5 Things You Need To Know About Netflix (And ‘Arrested Development’) Today

It really wasn’t that long ago when Netflix was just a bad-ass little service that would send us discs of our favorite movies and television shows in the mail with one to two day turnarounds. The internal debate used to be: Do I sign up for the one disc, three disc, or five disc plan, and I always went with the stupid five-disc plan because there was always the fear that I might burn through three movies (or 18 episodes of a show) and have to wait A WHOLE DAY to get more. Plus, you always had to reserve one spot for that documentary you needed to see that sat on top of the DVD player for six months. But Netflix is basically a network now, with its own programming and what is essentially the best rotation of syndicated content available. With the networks gobbling up all the attention due to pilot season, Netflix (and CEO Reed Hastings) did the rounds yesterday to reclaim some of the press.

Here’s what we learned:

1) According to Reed Hastings, Netflix will not continue Arrested Development after the fourth season. Via the Verge:

The fourth season of Arrested Development as a “fantastic one-off” made possible under “non-repeatable” circumstances. “We don’t anticipate being able to do seasons five, six, seven. We have less of a stake in it,” he said. “Arrested Development is a wildly successful tactic as opposed to fundamental to the strategy.”

A company spokesperson expanded on those words, admitting to The Wall Street Journal that it would prove “extremely difficult to get the cast together” for additional episodes.

2. And yet, on the same press day, a spokesperson for Netflix came out to “clarify” Reed Hastings’ comments, saying that it’s not out of the question. Via Sepinwall:

“We’re hopeful there will be more seasons,” the spokesperson said. “If anyone can pull it together, it’s going to be Ted [Sarandon, the spokesperson for the “Arrested” Revival]. But by no means is this the end of it. We’re definitely planning to do more with them. We have first rights, so it’s not like you’d see it anywhere else. We’re absolutely hopeful there will be more.

I’m guessing that bit of hedge betting was meant to keep interest alive in the fourth season, so that a small fraction of viewers don’t decide against watching it in the event that it’s a dead-end season, and also so that Netflix can keep hope alive for the movie beyond the series. But I would not count on additional Arrested Development after this season unless the series does very, very well, and a lucrative movie package is put together.

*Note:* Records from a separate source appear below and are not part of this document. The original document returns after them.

(* ===== verification/CaptureProof.v ===== *)
(** * The capture process as a durable log

    Runs of [RunCapture] (starts, maintenance, rounds of the read loop, orderly
    stops, host crashes) refine an abstract log of the packets that the filter
    keeps; a replay ends with its file. *)

From S2P Require Import Prelude Bytes GoIO Pcapio Proto Os Durable Dir Runs Json Manifest Recover Spool SpoolSpec SpoolProof RecoverProof RestartProof SpoolProps Janitor Conn Streamer Net Excluder ExcluderProof Systemd Capture.

(** ** Closing the writer *)

Section Close.
Context (c : Config).
Abbreviation disk := (spool_disk (SrcID c) (Snaplen c) (LinkType c)).

Lemma gs_len_lt x j : (j < length (gs_recs x))%nat -> gs_len x j < gs_len x (length (gs_recs x)).
Proof.
  intros Hj. unfold gs_len. rewrite firstn_all. rewrite <-(take_drop j (gs_recs x)) at 2.
  rewrite enc_records_app, len_app. destruct (drop j (gs_recs x)) as [|r t] eqn:E.
  { apply (f_equal length) in E. rewrite length_drop in E. cbn in E. lia. }
  rewrite enc_records_cons, len_app. pose proof (len_nonneg (enc_records t)).
  unfold len at 3. rewrite length_PcapRecord_bytes. lia.
Qed.

(** Closed: everything is durable. *)
Definition closed_post (F : fault -> Prop) (g : ghost) {A} (o : outcome A) (s : fs) : Prop :=
  exists g', evolves [] g g' /\ disk g' s /\
  match o with Ret _ => durable_end g' = next_gpidx g' | _ => allowed F o end.

Lemma disk_close g s fd : disk g s -> disk g (set_fds (delete fd) s).
Proof. intros [Hg Hd]. split; [done|]. by apply (dir_close headName false Hd). Qed.

Lemma wp_Writer_Close F g w s :
  ~ can_fail F -> winv c g w s ->
  wp F Writer_Close (fun o w' s' => closed_post F g o s') w s.
Proof.
  intros HF Hw. pose proof Hw as [Hc _]. pose proof Hc as [Hd _ _ (f & d & i & Hf & _) (m & dm & im & Hm & _) _ _ Ho].
  pose proof Hd as [Hg _]. pose proof (ok_sync _ _ _ Hg) as Hsy.
  unfold Writer_Close. apply wp_bind, wp_get. cbn [bind_post]. rewrite Hf, Hm.
  assert (wp F (if 0 <? pendingBytes w then try sync else mret (Ok ()))
    (fun o w' s' => exists g', evolves [] g g' /\ disk g' s' /\
       match o with Ret (Ok _) => durable_end g' = next_gpidx g' | Ret (Err _) => False
       | Fail _ => False | Crashed => F FCrash end) w s) as Hsync.
  { destruct (Z.ltb_spec 0 (pendingBytes w)) as [Hp|Hp].
    - apply wp_try. eapply wp_mono; [by apply wp_sync|]. intros o w1 s1 H1.
      destruct o as [[]|e|].
      + destruct H1 as [Hc1 _]. exists (g_synced g). split; [by apply (evolves_synced (Snaplen c) (LinkType c))|].
        split; [apply Hc1|]. unfold durable_end, next_gpidx, gs_end, len. done.
      + by destruct H1 as [H1 _].
      + destruct H1 as [Hcr (g' & Hd' & [He|He])]; by exists g'.
    - apply wp_ret. exists g. split; [apply evolves_refl|]. split; [done|].
      destruct Ho as (H1 & H2 & _ & H4). rewrite H1, H2 in H4.
      unfold durable_end, next_gpidx, gs_end, len.
      destruct (decide (g_sync g = length (gs_recs (g_act g)))) as [->|Hne]; [done|].
      pose proof (gs_len_lt (g_act g) (g_sync g)) as Hlt. rewrite (gs_len_full (Snaplen c) (LinkType c)) in Hlt. lia. }
  apply wp_bind, wp_bind. eapply wp_mono; [exact Hsync|]. intros o w1 s1 (g1 & He1 & Hd1 & Hend).
  destruct o as [[[]|e]|e|]; cbn [bind_post]; try done; [|by exists g1].
  assert (forall (X : Type) fd s2 (x : X), disk g1 s2 ->
    wp F (try (CloseErr fd)) (fun o x' s' => x' = x /\ disk g1 s' /\
      match o with Ret (Ok _) => True | Crashed => F FCrash | _ => False end) x s2) as Hclose.
  { intros X fd s2 x Hd2. apply wp_try. apply wp_sys; [done|intros Hcf; by destruct HF|].
    cbn. split; [done|]. split; [by apply disk_close|done]. }
  apply wp_bind. eapply wp_mono; [by apply Hclose|]. intros o w2 s2 (-> & Hd2 & H2).
  destruct o as [[[]|e]|e|]; cbn [bind_post]; try done; [|by exists g1].
  apply wp_ret. cbn [first_err]. apply wp_bind. apply wp_bind. eapply wp_mono; [by apply Hclose|]. intros o w3 s3 (-> & Hd3 & H3).
  destruct o as [[[]|e]|e|]; cbn [bind_post]; try done; [|by exists g1].
  apply wp_ret. cbn [first_err of_res bind_post]. apply wp_ret. by exists g1.
Qed.
End Close.

(** ** The operations on a running writer *)

(** What is spooled of a read. *)
Definition kept `{LinkTypes} (e : Excluder) (r : res RawPacket) : list PcapRecord :=
  match r with
  | Ok p => match Exclude e (rp_data p) with Some false => [capture_record p] | _ => [] end
  | Err _ => []
  end.

Section Rounds.
Context {S : Type} `{Source S} `{LinkTypes}.
Context (c0 : Config) (F : fault -> Prop) (HF : ~ can_fail F).
Abbreviation c := (applyDefaults c0).

(** The writer holds on to the packets of [g] and those of [rs]. *)
Definition spooled (rs : list PcapRecord) (g : ghost) {A} (o : outcome A) (cp : capture S) (s : fs) : Prop :=
  match o with
  | Ret _ => exists g', evolves (stored <$> rs) g g' /\ winv c g' (cp_w cp) s
  | Fail _ => False
  | Crashed => broken c (F FCrash) (stored <$> rs) g s
  end.

Lemma allowed_fail {A} e : ~ allowed F (Fail e : outcome A).
Proof. exact HF. Qed.

Lemma spooled_crash rs g s cp : F FCrash -> winv c g (cp_w cp) s -> spooled rs g (Crashed : outcome unit) cp s.
Proof. intros Hc Hw. apply broken_same; [done|]. apply Hw. Qed.

Lemma wp_tick ret g (cp : capture S) s :
  winv c g (cp_w cp) s -> nextSeq (cp_w cp) + 1 < 2 ^ 64 ->
  wp F (maintain ret TickerFired) (fun o cp' s' => spooled [] g o cp' s' /\ cp_src cp' = cp_src cp) cp s.
Proof.
  intros Hw Hn. cbn [maintain]. apply wp_bind, wp_try. unfold on_writer. apply wp_zoom.
  eapply wp_mono; [by apply wp_Tick|]. intros [[]|e|] w' s' H'; cbn [bind_post settled_post] in *.
  - apply wp_ret. split; [|done]. exact H'.
  - by destruct H' as [Hf _].
  - by split.
Qed.

Lemma wp_ping interval g (cp : capture S) s (Φ : outcome unit -> capture S -> fs -> Prop) :
  winv c g (cp_w cp) s ->
  (forall cp', cp_w cp' = cp_w cp -> cp_src cp' = cp_src cp -> Φ (Ret ()) cp' s) -> wp F (ping interval) Φ cp s.
Proof.
  intros Hw HΦ. unfold ping. case_match; [|by apply wp_ret, HΦ]. apply wp_bind, wp_get. cbn [bind_post].
  apply wp_bind, wp_Now. intros t. cbn [bind_post]. case_match; [|by apply wp_ret, HΦ].
  apply wp_bind, wp_modify. cbn [bind_post]. apply wp_bind, wp_Now. intros t'. cbn [bind_post].
  apply wp_modify. by apply HΦ.
Qed.

Lemma wp_read (cp : capture S) s (Φ : outcome (res RawPacket) -> capture S -> fs -> Prop) :
  Φ (Ret (ReadPacket (cp_src cp)).1) (set_src (ReadPacket (cp_src cp)).2 cp) s -> wp F capture_read Φ cp s.
Proof.
  intros HΦ fl ck rn Hfl. unfold capture_read. cbn. destruct (ReadPacket (cp_src cp)) as [r src]. by split.
Qed.

Lemma wp_capture_round e offline interval done g (cp : capture S) s :
  let r := (ReadPacket (cp_src cp)).1 in
  winv c g (cp_w cp) s -> Forall (room c0 (cp_w cp)) (kept e r) ->
  wp F (capture_round e offline interval done)
    (fun o cp' s' => spooled (kept e r) g o cp' s' /\ cp_src cp' = (ReadPacket (cp_src cp)).2) cp s.
Proof.
  intros r Hw Hroom. unfold capture_round. apply wp_bind, (wp_ping _ g); [done|]. intros cp1 Hcw Hcs. cbn [bind_post].
  apply wp_bind, wp_read. cbn [bind_post]. rewrite Hcs. fold r. set (cp2 := set_src _ cp1).
  assert (winv c g (cp_w cp2) s) as Hw2 by (by rewrite <-Hcw in Hw).
  assert (forall v : option (res unit), kept e r = [] ->
    spooled (kept e r) g (Ret v) cp2 s /\ cp_src cp2 = (ReadPacket (cp_src cp)).2) as Hskip.
  { intros v Hk. split; [|done]. rewrite Hk. exists g. split; [apply evolves_refl|done]. }
  destruct r as [p|err] eqn:Er.
  - destruct (Exclude_rules e (rp_data p)) as ([|] & Hex & _); rewrite Hex.
    + apply wp_ret, Hskip. unfold kept. by rewrite Hex.
    + assert (kept e (Ok p) = [capture_record p]) as Hk by (unfold kept; by rewrite Hex).
      rewrite Hk in *. rewrite Forall_singleton, <-Hcw in Hroom.
      apply wp_bind, wp_try. unfold on_writer. apply wp_zoom. eapply wp_mono.
      { apply (wp_WritePacket c F g); [exact Hw2|by apply (room_fits c0 g (cp_w cp2) s)|apply Hroom]. }
      intros o w' s' H'. destruct o as [gp|e'|]; cbn [bind_post].
      * destruct H' as (_ & H'). apply wp_ret. by split.
      * by destruct H' as [Hf _].
      * by split.
  - repeat case_match; apply wp_ret; by apply Hskip.
Qed.

(** The start and the stop. *)
Lemma wp_capture_start opts g (cp : capture S) s0 s :
  capture_config opts (src_LinkType (cp_src cp)) = c0 -> config_ok c ->
  spool_disk (SrcID c) (Snaplen c) (LinkType c) g s0 -> crash_fs s0 s -> untorn s -> small_seqs c s ->
  wp F (capture_start opts) (fun o cp' s' => cp_src cp' = cp_src cp /\
    match o with
    | Ret _ => exists g', restarts g g' /\ winv c g' (cp_w cp') s'
    | Fail _ => False
    | Crashed => F FCrash /\ exists g', restarts g g' /\ spool_disk (SrcID c) (Snaplen c) (LinkType c) g' s'
    end) cp s.
Proof.
  intros Hcfg Hc Hd Hcr Hu Hs. unfold capture_start. apply wp_bind, wp_get. cbn [bind_post]. rewrite Hcfg.
  apply wp_bind. unfold on_writer. apply wp_zoom.
  eapply wp_mono; [by apply (wp_NewWriter F c0 g (cp_w cp) s0 s)|].
  intros [[]|e|] w' s' H'; cbn [bind_post]; [|done|by split].
  destruct H' as (g' & Hr & Hw & _). apply wp_modify. split; [done|]. by exists g'.
Qed.

Lemma wp_capture_close g (cp : capture S) s :
  winv c g (cp_w cp) s ->
  wp F (on_writer Writer_Close) (fun o cp' s' => closed_post c F g o s') cp s.
Proof. intros Hw. unfold on_writer. apply wp_zoom. by apply wp_Writer_Close. Qed.
End Rounds.

(** ** What the operations leave alone *)

Section Leaves.
Context {X Y : Type} (f : X -> Y).

(** [m] does not change what [f] sees of the object. *)
Definition leaves {A} (m : M X A) : Prop := forall x, f (m x).2.1 = f x.1.

Lemma leaves_ret {A} (a : A) : leaves (mret a).
Proof. done. Qed.

Lemma leaves_bind {A B} (m : M X A) (k : A -> M X B) : leaves m -> (forall a, leaves (k a)) -> leaves (m ≫= k).
Proof.
  intros Hm Hk x. specialize (Hm x). unfold mbind, M_bind. destruct (m x) as [[a|e|] x1]; cbn in *; [|done..].
  by rewrite Hk.
Qed.

Lemma leaves_get : leaves get.
Proof. done. Qed.

Lemma leaves_modify (h : X -> X) : (forall x, f (h x) = f x) -> leaves (modify h).
Proof. intros Hh x. apply Hh. Qed.

Lemma leaves_try {A} (m : M X A) : leaves m -> leaves (try m).
Proof. intros Hm x. specialize (Hm x). unfold try. by destruct (m x) as [[a|e|] x1]. Qed.

Lemma leaves_on_error {A} (m : M X A) (cl : M X unit) : leaves m -> leaves cl -> leaves (on_error m cl).
Proof.
  intros Hm Hc. apply leaves_bind; [by apply leaves_try|]. intros [a|e]; [apply leaves_ret|].
  apply leaves_bind; [done|]. by intros _ x.
Qed.

Lemma leaves_zoom {Z A} (g : X -> Z) (p : Z -> X -> X) (m : M Z A) : (forall z x, f (p z x) = f x) -> leaves (zoom g p m).
Proof. intros Hp x. unfold zoom. destruct (m (g x.1, x.2)) as [o [z w]]. apply Hp. Qed.

Lemma leaves_sys {A} (call : fs -> res (A * fs)) : leaves (sys call).
Proof. intros x. unfold sys. destruct (next_fault x.2) as [[] w]; try done. by destruct (call _) as [[a s]|e]. Qed.

Lemma leaves_Now : leaves Now.
Proof. intros x. unfold Now. by destruct (w_clock x.2). Qed.

Lemma leaves_Write fd buf : leaves (Write fd buf).
Proof. intros x. unfold Write. destruct (next_fault x.2) as [fl w]. repeat (case_match; try done). Qed.

Lemma leaves_Close fd : leaves (Close fd).
Proof. done. Qed.

Lemma leaves_WriteFileAtomic path b durable : leaves (WriteFileAtomic path b durable).
Proof.
  unfold WriteFileAtomic. apply leaves_bind; [apply leaves_sys|]. intros fd.
  apply leaves_bind; [apply leaves_on_error; [apply leaves_Write|apply leaves_Close]|]. intros _.
  apply leaves_bind; [destruct durable; [apply leaves_on_error; [apply leaves_sys|apply leaves_Close]|apply leaves_ret]|]. intros _.
  apply leaves_bind; [apply leaves_sys|]. intros _. apply leaves_bind; [apply leaves_sys|]. intros _. apply leaves_sys.
Qed.
End Leaves.

#[export] Hint Resolve leaves_ret leaves_get leaves_try leaves_on_error leaves_sys leaves_Now leaves_Write leaves_Close
  leaves_WriteFileAtomic : ipcap.

Section Source.
Context {S : Type} `{Source S} `{LinkTypes}.

Lemma leaves_on_writer {A} (m : M Writer A) : leaves (cp_src (S := S)) (on_writer m).
Proof. by apply leaves_zoom. Qed.

Lemma leaves_maintain ret m : leaves (cp_src (S := S)) (maintain ret m).
Proof.
  destruct m; cbn [maintain].
  - apply leaves_bind; [apply leaves_try, leaves_on_writer|auto with ipcap].
  - apply leaves_bind.
    + unfold publishStats. apply leaves_bind; [auto with ipcap|]. intros cp. case_match; [|auto with ipcap].
      do 3 (apply leaves_bind; [apply leaves_on_writer|intros]).
      apply leaves_bind; [apply leaves_try; unfold writeStats; auto with ipcap|auto with ipcap].
    + intros _. case_match; [|auto with ipcap]. apply leaves_bind; [apply leaves_on_writer|]. intros _.
      apply leaves_bind; [apply leaves_try, leaves_on_writer|auto with ipcap].
Qed.

Lemma leaves_maintain_all ret ms : leaves (cp_src (S := S)) (maintain_all ret ms).
Proof.
  induction ms as [|m ms IH]; [apply leaves_ret|]. apply leaves_bind; [apply leaves_maintain|by intros _].
Qed.

Lemma leaves_ping interval : leaves (cp_src (S := S)) (ping interval).
Proof.
  unfold ping. case_match; [|auto with ipcap]. apply leaves_bind; [auto with ipcap|]. intros cp.
  apply leaves_bind; [auto with ipcap|]. intros t. case_match; [|auto with ipcap].
  apply leaves_bind; [by apply leaves_modify|]. intros _. apply leaves_bind; [auto with ipcap|]. intros t'.
  by apply leaves_modify.
Qed.

Lemma leaves_capture_start opts : leaves (cp_src (S := S)) (capture_start opts).
Proof.
  unfold capture_start. apply leaves_bind; [auto with ipcap|]. intros cp.
  apply leaves_bind; [apply leaves_on_writer|]. intros _. by apply leaves_modify.
Qed.
End Source.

3. On the other hand, Hastings wants to also assure viewers (and more importantly, investors) that original programming, like House of Cards and Arrested Development, is not crucial to Netflix. House of Cards, which may be the most watched series on Netflix at the moment, nevertheless makes up a very small percentage of the overall viewership. Most people still use Netflix to catch up on other series and movies (although, the movie selection is increasingly terrible). However, over the next decade, original content could become king. Via Variety:

“[Original content] is not the center of the company,” cautioned Hastings. “It may be the center of the PR for a while and that’s ok but i don’t want you guys to think that suddenly we’re the original content company. Over five years and 10 years we’ll build some really big franchises,” predicted Hastings. “It could become quite material but as of today think of it as a confirming down payment as opposed to an inflection point where with one season of one show we’ve changed everything.”

4. Speaking of House of Cards, the Times also ran a piece on how Netflix knew it’d be a hit before they picked it up based on their own data mining. They knew that Kevin Spacey movies did well on the service, that David Fincher’s Social Network was a hit, and that the British version of House of Cards was very popular on Netflix, so the success of the American series was all but inevitable. Netflix has a lot of data to work with, including “30 million ‘plays’ a day, including when you pause, rewind and fast forward, four million ratings by Netflix subscribers, three million searches as well as the time of day when shows are watched and on what devices.” Of course, John Landgraf, the president of FX and the king of content, says that data mining is not that important.

FX Networks, has had a good run at the channel in finding hits, said he thought numbers-crunching would never have predicted the success of “The Sopranos,” “South Park,” and “Mad Men,” among others, including hits he has said yes to, like “Sons of Anarchy.”

“Data can only tell you what people have liked before, not what they don’t know they are going to like in the future,” he said. “A good high-end programmer’s job is to find the white spaces in our collective psyche that aren’t filled by an existing television show,” adding, those choices were made “in a black box that data can never penetrate.”

Thank you, Landgraf, for that bit of common sense. Knowing when someone pauses is not likely to lead to the next Breaking Bad.

5) Finally, right after the Oscars, Netflix has decided to create their own awards, The Flixies, which will undoubtedly be part of their data mining makeup. The Flixies can be voted on by both subscribers and non-subscribers, and you can vote in categories such as Best Marathon (Breaking Bad!), Best PMS Drama (Friday Night Lights), Best Guilty Pleasure, Best Bromance, and Best Tantrum. I am offended that Teen Wolf is a choice in the Guilty Pleasure category, however, because there is nothing guilty about loving that film.